NOTE: Of these 32 questions, 13 were tested by using both intensity and frequency rating scales. Therefore, 45 items were included in the field.

Members of the development team (JSL, FZ, ZB) independently rated whether the content of each item was appropriate for self and parent report for children ages 7–12, 13–17, or 18–21 years. Items with overlapping content were reviewed and redundant items removed. The entire development team (JSL, FZ, ZB, DC) then discussed the results of the above ratings and 57 questions were retained. A separate team of content reviewers was invited to read the 57 items via the web, e-mail, or fax, offering comments about appropriateness of item content, wording, and/or content gaps. The content reviewers consisted of 23 neuro-oncology physicians, one neuro-oncology nurse, one neuropsychologist, one speech therapist, and nine teachers who were experienced with students with medical conditions or other special needs (17.2 years of mean professional experience).

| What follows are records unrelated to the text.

(** * webpwmoi-backend: schema reconciliation, entity mappers, aggregate fetch

    A shallow embedding of the parts of [seed.js] ([ensureColumn] and the
    compatibility block of [seedDatabase]) and of [server.js] (the row and
    payload mappers, [safeJsonParse], [safeQuery], the [/api/all-data]
    handler and the handlers that write to the pool), with the properties
    the specification states about them and further ones read off the code.

    JavaScript code is written in an error monad ([Completion]): reading a
    property of [null] or [undefined] throws, [try]/[catch] is [try_catch].
    Code that talks to the database threads the connection ([DbM]) or the
    pool ([PoolM]).  What the host and the store compute (number syntax,
    the JSON grammar, the rows of a [SELECT]) enters as a parameter. *)

From Stdlib Require Import ZArith SpecFloat DecimalString.
From stdpp Require Import gmap strings list.

Open Scope string_scope.

(** ** JavaScript values

    The values that flow through the mappers are JSON data (request bodies,
    parsed JSON columns) and driver cells (NULL, numbers, strings), plus
    [undefined] for a property that is not there.  Numbers are IEEE-754
    doubles, carried as [spec_float].  An object is its list of own
    properties in insertion order; it is plain data: no property of it
    stands in for a method of [Object.prototype], so converting it to a
    string or to a number does not throw. *)

#[warnings="-register-all"]
Inductive JsVal : Type :=
| JUndefined
| JNull
| JBool (b : bool)
| JNum (n : spec_float)
| JStr (s : string)
| JArr (elems : list JsVal)
| JObj (props : list (string * JsVal)).

Abbreviation Props := (list (string * JsVal)).

(** The double nearest to an integer literal. *)
Definition num_of_Z (z : Z) : spec_float := binary_normalize 53 1024 z 0 false.

Definition num_zero : spec_float := Eval cbv in num_of_Z 0.
Definition num_one : spec_float := Eval cbv in num_of_Z 1.
Definition num_two : spec_float := Eval cbv in num_of_Z 2.

(** What the host computes and this repository does not define: the number a
    string denotes ([StringToNumber]), the text of a number, and the JSON
    grammar ([None] stands for the [SyntaxError] of [JSON.parse]). *)
Record Runtime : Type := {
  StringToNumber : string -> spec_float;
  NumberToString : spec_float -> string;
  JSON_parse : string -> option JsVal
}.

(** Exceptions and completions. *)
Inductive JsError : Type :=
| TypeError
| SyntaxError
| QueryError (code : string).

Inductive Completion (A : Type) : Type :=
| Normal (a : A)
| Throw (e : JsError).
Arguments Normal {A} a.
Arguments Throw {A} e.

Definition cbind {A B} (m : Completion A) (k : A -> Completion B) : Completion B :=
  match m with
  | Normal a => k a
  | Throw e => Throw e
  end.

Declare Scope js_scope.
Delimit Scope js_scope with js.
Notation "'let*' x ':=' m 'in' k" := (cbind m (fun x => k))
  (at level 10, x name, m at level 100, k at level 200) : js_scope.
Open Scope js_scope.

(** [try { m } catch { h }] *)
Definition try_catch {A} (m : Completion A) (h : JsError -> Completion A) : Completion A :=
  match m with
  | Normal a => Normal a
  | Throw e => h e
  end.

(** ** Operators *)

(** ToBoolean: [undefined], [null], [false], [+0], [-0], [NaN] and [''] are
    falsy. *)
Definition truthy (v : JsVal) : bool :=
  match v with
  | JUndefined | JNull => false
  | JBool b => b
  | JNum (S754_zero _) | JNum S754_nan => false
  | JNum _ => true
  | JStr "" => false
  | JStr _ => true
  | JArr _ | JObj _ => true
  end.

Definition is_nullish (v : JsVal) : bool :=
  match v with
  | JUndefined | JNull => true
  | _ => false
  end.

Definition is_undefined (v : JsVal) : bool :=
  match v with
  | JUndefined => true
  | _ => false
  end.

(** [a ?? b]: the right operand is evaluated only when the left one is
    [null] or [undefined]. *)
Definition coalesce (ma mb : Completion JsVal) : Completion JsVal :=
  let* a := ma in if is_nullish a then mb else Normal a.

(** [a || b] *)
Definition or_else (ma mb : Completion JsVal) : Completion JsVal :=
  let* a := ma in if truthy a then Normal a else mb.

Notation "a ?? b" := (coalesce a b) (at level 40, left associativity) : js_scope.
Notation "a ||| b" := (or_else a b) (at level 50, left associativity) : js_scope.

(** Own data properties. *)
Fixpoint lookupProp (k : string) (props : Props) : JsVal :=
  match props with
  | [] => JUndefined
  | (k', v) :: rest => if String.eqb k k' then v else lookupProp k rest
  end.

Fixpoint has_key (k : string) (props : Props) : bool :=
  match props with
  | [] => false
  | (k', _) :: rest => String.eqb k k' || has_key k rest
  end.

(** [o.k]: reading a property of [null] or [undefined] throws; an object
    answers with its own property; the other values (numbers, booleans,
    strings, arrays) have none of the data properties read in this program. *)
Definition getProp (o : JsVal) (k : string) : Completion JsVal :=
  match o with
  | JUndefined | JNull => Throw TypeError
  | JObj props => Normal (lookupProp k props)
  | _ => Normal JUndefined
  end.

Notation "o .[ k ]" := (getProp o k) (at level 1, format "o .[ k ]") : js_scope.

(** [o.k = v] on a plain object: overwrite in place, else append. *)
Fixpoint setProp (k : string) (v : JsVal) (props : Props) : Props :=
  match props with
  | [] => [(k, v)]
  | (k', v') :: rest =>
      if String.eqb k k' then (k, v) :: rest else (k', v') :: setProp k v rest
  end.

(** [if (v !== undefined) o.k = v;] *)
Definition setIfDefined (k : string) (v : JsVal) (props : Props) : Props :=
  if is_undefined v then props else setProp k v props.

Section Conversions.
Context (rt : Runtime).

(** ToString on data: a plain object prints as [[object Object]], an array
    joins its elements with commas, printing [null] and [undefined] as the
    empty string. *)
Fixpoint ToString (v : JsVal) : string :=
  match v with
  | JUndefined => "undefined"
  | JNull => "null"
  | JBool true => "true"
  | JBool false => "false"
  | JNum n => NumberToString rt n
  | JStr s => s
  | JObj _ => "[object Object]"
  | JArr elems =>
      (fix join (l : list JsVal) : string :=
         match l with
         | [] => ""
         | [x] => if is_nullish x then "" else ToString x
         | x :: rest =>
             (if is_nullish x then "" else ToString x) ++ "," ++ join rest
         end) elems
  end.

(** ToNumber, the conversion behind [Number(v)]. *)
Definition ToNumber (v : JsVal) : spec_float :=
  match v with
  | JUndefined => S754_nan
  | JNull => num_zero
  | JBool true => num_one
  | JBool false => num_zero
  | JNum n => n
  | JStr s => StringToNumber rt s
  | JArr _ | JObj _ => StringToNumber rt (ToString v)
  end.

Definition Number_ (m : Completion JsVal) : Completion JsVal :=
  let* v := m in Normal (JNum (ToNumber v)).

(** [typeof v === 'object'] *)
Definition typeof_object (v : JsVal) : bool :=
  match v with
  | JNull | JArr _ | JObj _ => true
  | _ => false
  end.

Definition typeof_string (v : JsVal) : bool :=
  match v with
  | JStr _ => true
  | _ => false
  end.

(** [JSON.parse(v)]: the argument is converted to a string first. *)
Definition JSON_parse_val (v : JsVal) : Completion JsVal :=
  match JSON_parse rt (ToString v) with
  | Some j => Normal j
  | None => Throw SyntaxError
  end.

(** ** server.js helpers *)

Definition safeJsonParse (value fallback : JsVal) : JsVal :=
  match
    try_catch
      (if is_nullish value then Normal fallback
       else if typeof_object value then Normal value
       else JSON_parse_val value)
      (fun _ => Normal fallback)
  with
  | Normal v => v
  | Throw _ => fallback
  end.

(** *** Row to API shape *)

Definition dbUserToApi (row : JsVal) : Completion JsVal :=
  if negb (truthy row) then Normal JNull else
  let* id := row.["id"] in
  let* name := row.["name"] in
  let* email := row.["email"] in
  let* password := row.["password"] in
  let* role := row.["role"] in
  let* avatarUrl := row.["avatar_url"] ?? row.["avatarUrl"] ?? Normal JNull in
  let* isVerified := Number_ (row.["is_verified"] ?? row.["isVerified"] ?? Normal (JNum num_zero)) in
  let* phoneNumber := row.["phone_number"] ?? row.["phoneNumber"] ?? Normal JNull in
  let* mediaName := row.["media_name"] ?? row.["mediaName"] ?? Normal JNull in
  let* position := row.["position"] ?? Normal JNull in
  let* ukwCertification := row.["ukw_certification"] ?? row.["ukwCertification"] ?? Normal JNull in
  Normal (JObj [("id", id); ("name", name); ("email", email);
                ("password", password); ("role", role);
                ("avatarUrl", avatarUrl); ("isVerified", isVerified);
                ("phoneNumber", phoneNumber); ("mediaName", mediaName);
                ("position", position);
                ("ukwCertification", ukwCertification)]).

Definition dbPartnerToApi (row : JsVal) : Completion JsVal :=
  if negb (truthy row) then Normal JNull else
  let* id := row.["id"] in
  let* name := row.["name"] in
  let* logoUrl := row.["logo_url"] ?? row.["logoUrl"] ?? Normal JNull in
  let* link := row.["link"] ?? Normal JNull in
  Normal (JObj [("id", id); ("name", name); ("logoUrl", logoUrl); ("link", link)]).

Definition dbStructureToApi (row : JsVal) : Completion JsVal :=
  if negb (truthy row) then Normal JNull else
  let* id := row.["id"] in
  let* name := row.["name"] in
  let* position := row.["position"] in
  let* photoUrl := row.["photo_url"] ?? row.["photoUrl"] ?? Normal JNull in
  Normal (JObj [("id", id); ("name", name); ("position", position);
                ("photoUrl", photoUrl)]).

Definition dbArticleToApi (row : JsVal) : Completion JsVal :=
  if negb (truthy row) then Normal JNull else
  let* cover := row.["cover_image_url"] ?? row.["coverImageUrl"] ?? row.["imageUrl"] ?? Normal JNull in
  let* id := row.["id"] in
  let* title := row.["title"] in
  let* content := row.["content"] in
  let* snippet := row.["snippet"] in
  let* status := row.["status"] in
  let* authorId := row.["authorId"] in
  let* editorFeedback := row.["editor_feedback"] ?? row.["editorFeedback"] ?? Normal JNull in
  Normal (JObj [("id", id); ("title", title); ("content", content);
                ("snippet", snippet); ("status", status);
                ("authorId", authorId); ("editorFeedback", editorFeedback);
                ("coverImageUrl", cover); ("imageUrl", cover)]).
(* ===== verification/_CoqProject ===== *)
-Q . S2P
Prelude.v
AccountingMath.v
AccountingState.v
AccountingTransition.v
AccountingInvariant.v
AccountingBook.v
AccountingSafety.v
AccountingFigures.v
AccountingPreserve.v
AccountingChecks.v
AccountingPrice.v
AccountingClaims.v
AccountingLifecycle.v
AccountingTheorems.v
ProtocolLayout.v
ProtocolTypes.v
ProtocolCodec.v
ProtocolWire.v
ProtocolBodies.v
ProtocolMessages.v
ProtocolTheorems.v
RemoteState.v
RemoteMessage.v
RemotePlatform.v
RemoteLeg.v
RemoteSettle.v
RemoteInit.v
RemoteBooks.v
RemoteEffects.v
RemotePreserve.v
RemoteRuns.v
RemoteHistory.v
RemoteSample.v
RemoteTheorems.v
StrategyProgram.v
StrategyFacts.v
StrategyBank.v
StrategyCalls.v
StrategyPair.v
StrategyOutcomes.v
StrategySample.v
StrategyTheorems.v
VerifierState.v
VerifierJwt.v
VerifierGrammar.v
VerifierParse.v
VerifierNumbers.v
VerifierClaims.v
VerifierBase64.v
VerifierProgram.v
VerifierRuns.v
VerifierApprovals.v
VerifierSample.v
VerifierTheorems.v
HostAdapter.v
HostFacts.v
HostTheorems.v
SimState.v
SimEngine.v
SimSteps.v
SimTables.v
SimRuns.v
SimAttempt.v
SimLoops.v
SimContent.v
SimInbox.v
SimLedger.v
SimDigest.v
SimTheorems.v
SimTransit.v
E2eWorld.v
E2eFacts.v
E2eRuns.v
E2eTheorems.v
DiffRecorder.v
DiffGenerator.v
DiffFacts.v
DiffScripts.v
DiffTheorems.v
DiffOutput.v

A consensus meeting was then held with 13 consulting clinicians/researchers and the development team members (none of whom had been members of the content reviewer team noted above) to review the content reviewers’ comments. At the conclusion of the meeting, 23 items were retained without change, 13 were modified, four new items were generated, and 17 items were deleted, resulting in a 40-question set.

We then evaluated readability and comprehensiveness of the 40 questions by conducting cognitive interviews with 27 children (ages 7–21) who were at least 1-year post-treatment at the Falk Brain Tumor Center, Children Memorial Hospital in Chicago. Results were summarized and discussed by the development team, and 32 questions were retained, some of which were modified based on patients’ feedback. All items were reviewed individually for content to determine whether an intensity (“from not at all” to “very much”) or frequency (from “none of the time” to “all of the time”) rating framework was more appropriate for that item. The study team ultimately decided to present 13 of the questions within both of the rating frameworks. Results and conclusions were reviewed and agreed upon by consensus.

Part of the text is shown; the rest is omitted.